Introduction: why cell culture?
Cell culture affords most of the same experimental opportunities that unicellular or small multicellular organisms do.
|thing||cell culture||bacteria||yeast||C. elegans||Drosophila||zebrafish||mice|
|test single transgenes/cDNAs||yes||yes||yes||yes||yes||yes||yes|
|screen a library of transgenes/cDNAs||yes||yes||yes||no||no||no||no|
|knock out/down a single gene||yes||yes||yes||yes||yes||yes||yes|
|knock out/down a short list of candidate genes||yes (RNAi, CRISPR)||yes (deletion set)||yes (keio library)||yes||yes||yes||yes|
|unbiased, genome-wide screen of knockout/down||sort of†||yes||yes||yes||yes||yes||not really|
†Because cultured cells are diploid and you can’t cross them, an EMS mutagenesis screen is not very useful for recessive mutations. However there are now starting to be cell lines that are nearly haploid. In addition, CRISPR LoF screens offer this opportunity, though they are not yet available in arrayed form.
Types of cell culture
Primary cultures are tissue taken directly from animals and grown in a dish. It contains a mixture of cell types, and you can create cultures from an animal of any genotype of interest. Culturing these is expensive and laborious.

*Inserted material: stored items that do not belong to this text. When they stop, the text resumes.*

(* ===== verification/NxdkDecls.v ===== *)
(** The functions and data of the Xbox kernel as the reference header of the
    repository declares them (scripts/research/nxdk_xboxkrnl.h), in its order. *)
From stdpp Require Import base numbers list strings.
From Stdlib Require Import ZArith Lia.
From S2P Require Import Prelude CLayout NxdkTypes.
Open Scope Z_scope.
Open Scope string_scope.

Module NxdkDecls.
Import CLayout NxdkTypes.

(** [NTAPI] is stdcall. *)
Inductive callconv := NTAPI | FASTCALL | CDECL.

#[export] Instance callconv_eq_dec : EqDecision callconv.
Proof. solve_decision. Defined.

(** A declaration marked [XBAPI]: a function with its result and its
    parameters ([DbgPrint] also takes a variable list), or a variable. *)
Inductive decl :=
  | Fn (name : string) (conv : callconv) (result : option ctype) (params : list ctype)
  | Var (name : string) (t : ctype).

Definition VOID : option ctype := None.
Definition ret (t : ctype) : option ctype := Some t.

Definition decl_name (d : decl) : string := match d with Fn n _ _ _ | Var n _ => n end.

Established cultures or cell lines are long-cultured populations of cells, usually clonal, constantly dividing, “transformed” and tumor-like. The cell type may be well-defined but there may not exist a cell line for the particular genotype and/or tissue/cell type you are interested in. They can be grown in large quantities, frozen, distributed and maintained indefinitely.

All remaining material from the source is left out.